__Exercise aim__. Copy each line of the entries below that contains the string "outside".

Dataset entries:

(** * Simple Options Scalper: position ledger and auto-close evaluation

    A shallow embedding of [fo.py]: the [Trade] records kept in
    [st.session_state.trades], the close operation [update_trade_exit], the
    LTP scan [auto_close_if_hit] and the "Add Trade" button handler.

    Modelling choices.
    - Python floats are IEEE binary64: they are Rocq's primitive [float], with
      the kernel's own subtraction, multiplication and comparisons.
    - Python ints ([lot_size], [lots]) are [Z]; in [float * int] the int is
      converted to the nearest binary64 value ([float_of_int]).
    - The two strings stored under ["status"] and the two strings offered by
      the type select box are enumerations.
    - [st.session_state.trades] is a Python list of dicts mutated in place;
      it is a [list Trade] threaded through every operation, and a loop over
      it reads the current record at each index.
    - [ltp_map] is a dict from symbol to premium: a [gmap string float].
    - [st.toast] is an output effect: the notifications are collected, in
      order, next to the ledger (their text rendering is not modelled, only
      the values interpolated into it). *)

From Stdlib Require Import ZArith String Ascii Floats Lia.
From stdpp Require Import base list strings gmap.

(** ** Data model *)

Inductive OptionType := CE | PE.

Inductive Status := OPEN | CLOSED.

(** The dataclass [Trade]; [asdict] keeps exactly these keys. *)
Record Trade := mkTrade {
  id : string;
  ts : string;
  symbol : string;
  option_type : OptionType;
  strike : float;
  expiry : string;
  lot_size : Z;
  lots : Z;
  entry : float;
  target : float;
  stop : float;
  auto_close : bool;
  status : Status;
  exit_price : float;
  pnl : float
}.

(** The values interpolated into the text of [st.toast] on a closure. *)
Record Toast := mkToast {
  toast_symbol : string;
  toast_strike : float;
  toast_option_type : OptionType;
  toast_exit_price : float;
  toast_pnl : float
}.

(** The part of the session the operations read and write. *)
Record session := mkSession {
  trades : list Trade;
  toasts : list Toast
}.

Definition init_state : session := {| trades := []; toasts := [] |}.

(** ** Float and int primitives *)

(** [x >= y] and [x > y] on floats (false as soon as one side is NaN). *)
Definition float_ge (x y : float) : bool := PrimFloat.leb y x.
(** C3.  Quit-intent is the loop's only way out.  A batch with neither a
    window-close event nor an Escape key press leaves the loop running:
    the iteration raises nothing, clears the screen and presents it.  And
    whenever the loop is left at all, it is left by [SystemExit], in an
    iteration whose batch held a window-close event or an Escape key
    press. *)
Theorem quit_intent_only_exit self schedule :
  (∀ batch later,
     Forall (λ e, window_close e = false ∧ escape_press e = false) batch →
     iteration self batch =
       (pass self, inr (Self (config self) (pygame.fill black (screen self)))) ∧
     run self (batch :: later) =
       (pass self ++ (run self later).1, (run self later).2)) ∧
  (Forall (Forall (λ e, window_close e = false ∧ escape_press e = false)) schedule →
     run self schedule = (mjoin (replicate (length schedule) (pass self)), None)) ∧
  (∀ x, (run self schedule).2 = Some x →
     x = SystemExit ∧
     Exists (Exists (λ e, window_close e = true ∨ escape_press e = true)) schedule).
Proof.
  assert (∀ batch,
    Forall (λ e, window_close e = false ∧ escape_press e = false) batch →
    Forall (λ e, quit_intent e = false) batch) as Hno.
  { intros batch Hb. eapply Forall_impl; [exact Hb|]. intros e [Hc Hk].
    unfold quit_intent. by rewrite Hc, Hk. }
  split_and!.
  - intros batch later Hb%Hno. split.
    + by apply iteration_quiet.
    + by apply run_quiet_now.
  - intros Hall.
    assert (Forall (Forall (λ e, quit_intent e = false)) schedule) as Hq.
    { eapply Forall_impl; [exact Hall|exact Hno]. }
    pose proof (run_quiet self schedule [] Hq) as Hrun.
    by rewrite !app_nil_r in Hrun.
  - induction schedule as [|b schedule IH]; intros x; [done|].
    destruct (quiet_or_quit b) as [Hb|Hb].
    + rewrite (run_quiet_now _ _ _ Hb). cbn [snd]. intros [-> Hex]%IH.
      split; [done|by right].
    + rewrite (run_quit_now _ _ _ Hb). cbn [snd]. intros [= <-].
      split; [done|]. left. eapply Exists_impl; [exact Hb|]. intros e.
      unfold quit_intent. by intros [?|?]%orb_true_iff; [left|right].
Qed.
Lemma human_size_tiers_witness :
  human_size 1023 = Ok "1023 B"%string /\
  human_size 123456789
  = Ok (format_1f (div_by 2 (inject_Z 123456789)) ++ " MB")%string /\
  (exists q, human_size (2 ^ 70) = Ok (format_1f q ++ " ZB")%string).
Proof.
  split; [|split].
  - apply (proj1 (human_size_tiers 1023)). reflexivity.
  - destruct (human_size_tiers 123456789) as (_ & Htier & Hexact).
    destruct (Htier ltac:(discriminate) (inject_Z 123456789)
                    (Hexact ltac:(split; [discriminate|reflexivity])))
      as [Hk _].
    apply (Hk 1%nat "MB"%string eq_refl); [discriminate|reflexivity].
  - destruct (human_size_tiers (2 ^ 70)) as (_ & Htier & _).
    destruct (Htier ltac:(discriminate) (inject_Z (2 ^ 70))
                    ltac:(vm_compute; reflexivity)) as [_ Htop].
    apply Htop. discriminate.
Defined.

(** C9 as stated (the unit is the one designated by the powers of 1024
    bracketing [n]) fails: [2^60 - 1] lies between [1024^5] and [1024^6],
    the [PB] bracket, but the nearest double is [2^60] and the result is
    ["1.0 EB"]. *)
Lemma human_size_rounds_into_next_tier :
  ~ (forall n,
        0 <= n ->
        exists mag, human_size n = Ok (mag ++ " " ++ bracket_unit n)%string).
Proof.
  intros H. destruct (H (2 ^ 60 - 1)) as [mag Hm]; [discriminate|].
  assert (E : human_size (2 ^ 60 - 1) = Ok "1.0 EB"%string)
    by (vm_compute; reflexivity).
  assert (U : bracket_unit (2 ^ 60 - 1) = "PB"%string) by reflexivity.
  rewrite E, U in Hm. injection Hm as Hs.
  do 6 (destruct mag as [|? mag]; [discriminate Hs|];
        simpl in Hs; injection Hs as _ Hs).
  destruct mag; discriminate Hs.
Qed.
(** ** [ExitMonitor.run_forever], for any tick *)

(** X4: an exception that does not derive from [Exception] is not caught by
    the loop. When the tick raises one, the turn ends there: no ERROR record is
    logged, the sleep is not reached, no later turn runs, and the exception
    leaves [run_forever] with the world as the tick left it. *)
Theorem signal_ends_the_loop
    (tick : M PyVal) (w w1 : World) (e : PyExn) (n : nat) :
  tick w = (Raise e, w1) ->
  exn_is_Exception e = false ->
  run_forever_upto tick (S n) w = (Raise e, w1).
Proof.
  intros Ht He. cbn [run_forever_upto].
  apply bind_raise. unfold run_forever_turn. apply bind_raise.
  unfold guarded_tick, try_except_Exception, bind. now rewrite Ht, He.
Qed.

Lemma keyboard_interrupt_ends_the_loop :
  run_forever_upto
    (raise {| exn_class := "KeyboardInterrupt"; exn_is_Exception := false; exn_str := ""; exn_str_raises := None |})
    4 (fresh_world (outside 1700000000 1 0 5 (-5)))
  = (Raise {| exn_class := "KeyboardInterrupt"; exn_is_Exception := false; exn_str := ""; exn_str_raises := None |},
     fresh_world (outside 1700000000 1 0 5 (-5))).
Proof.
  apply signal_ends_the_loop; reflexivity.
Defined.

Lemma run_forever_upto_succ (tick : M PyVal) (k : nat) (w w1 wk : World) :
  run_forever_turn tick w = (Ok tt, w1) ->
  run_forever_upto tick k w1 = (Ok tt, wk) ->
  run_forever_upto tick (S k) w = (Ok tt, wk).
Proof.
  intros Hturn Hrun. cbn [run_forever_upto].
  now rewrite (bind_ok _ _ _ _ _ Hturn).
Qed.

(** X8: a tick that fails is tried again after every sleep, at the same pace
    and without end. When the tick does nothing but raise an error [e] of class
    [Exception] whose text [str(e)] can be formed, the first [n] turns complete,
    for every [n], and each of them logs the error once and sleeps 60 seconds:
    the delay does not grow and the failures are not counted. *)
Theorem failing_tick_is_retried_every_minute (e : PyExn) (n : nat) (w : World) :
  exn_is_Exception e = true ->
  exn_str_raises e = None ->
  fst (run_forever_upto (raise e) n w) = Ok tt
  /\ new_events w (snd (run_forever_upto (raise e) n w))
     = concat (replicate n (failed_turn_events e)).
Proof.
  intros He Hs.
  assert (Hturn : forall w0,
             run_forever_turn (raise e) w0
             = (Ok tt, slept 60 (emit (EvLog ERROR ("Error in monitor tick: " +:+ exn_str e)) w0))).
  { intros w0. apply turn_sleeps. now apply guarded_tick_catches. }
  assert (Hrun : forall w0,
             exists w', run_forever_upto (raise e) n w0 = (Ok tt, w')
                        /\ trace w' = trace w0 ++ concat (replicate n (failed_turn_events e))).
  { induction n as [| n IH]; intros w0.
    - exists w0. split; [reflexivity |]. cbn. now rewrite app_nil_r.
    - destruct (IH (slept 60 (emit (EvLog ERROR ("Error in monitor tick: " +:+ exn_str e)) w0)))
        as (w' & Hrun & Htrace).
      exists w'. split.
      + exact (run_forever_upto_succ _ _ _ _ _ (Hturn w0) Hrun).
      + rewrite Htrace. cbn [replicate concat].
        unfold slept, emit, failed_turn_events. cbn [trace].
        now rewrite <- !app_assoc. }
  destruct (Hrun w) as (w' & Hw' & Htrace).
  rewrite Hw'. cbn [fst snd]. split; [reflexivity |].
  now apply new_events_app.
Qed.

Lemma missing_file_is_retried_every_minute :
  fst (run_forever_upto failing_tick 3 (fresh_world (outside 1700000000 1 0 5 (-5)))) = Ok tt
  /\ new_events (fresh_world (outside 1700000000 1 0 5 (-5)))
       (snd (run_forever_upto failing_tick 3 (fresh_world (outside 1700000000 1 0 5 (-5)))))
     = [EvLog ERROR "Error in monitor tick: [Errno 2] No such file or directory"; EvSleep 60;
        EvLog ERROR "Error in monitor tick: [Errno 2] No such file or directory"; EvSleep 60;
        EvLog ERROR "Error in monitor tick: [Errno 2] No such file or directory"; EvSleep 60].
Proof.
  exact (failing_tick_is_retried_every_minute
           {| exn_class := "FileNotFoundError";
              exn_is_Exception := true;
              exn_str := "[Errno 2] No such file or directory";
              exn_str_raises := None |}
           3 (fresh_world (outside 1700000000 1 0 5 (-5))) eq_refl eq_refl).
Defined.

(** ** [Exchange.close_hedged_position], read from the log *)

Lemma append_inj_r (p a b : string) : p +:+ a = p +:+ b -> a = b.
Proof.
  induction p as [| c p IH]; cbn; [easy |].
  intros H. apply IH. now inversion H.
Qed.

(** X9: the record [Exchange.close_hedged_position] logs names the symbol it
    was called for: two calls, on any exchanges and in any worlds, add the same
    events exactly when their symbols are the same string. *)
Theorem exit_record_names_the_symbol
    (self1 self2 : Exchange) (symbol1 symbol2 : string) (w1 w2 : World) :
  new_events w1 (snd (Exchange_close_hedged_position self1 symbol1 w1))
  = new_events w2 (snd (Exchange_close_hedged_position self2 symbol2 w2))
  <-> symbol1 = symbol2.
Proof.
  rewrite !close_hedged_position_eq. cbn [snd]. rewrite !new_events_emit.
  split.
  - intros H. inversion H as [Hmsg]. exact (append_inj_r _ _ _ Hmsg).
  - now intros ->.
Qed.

__Answer to the problem__.
    4 (fresh_world (outside 1700000000 1 0 5 (-5)))
     fresh_world (outside 1700000000 1 0 5 (-5))).
  fst (run_forever_upto failing_tick 3 (fresh_world (outside 1700000000 1 0 5 (-5)))) = Ok tt
  /\ new_events (fresh_world (outside 1700000000 1 0 5 (-5)))
       (snd (run_forever_upto failing_tick 3 (fresh_world (outside 1700000000 1 0 5 (-5)))))
           3 (fresh_world (outside 1700000000 1 0 5 (-5))) eq_refl eq_refl).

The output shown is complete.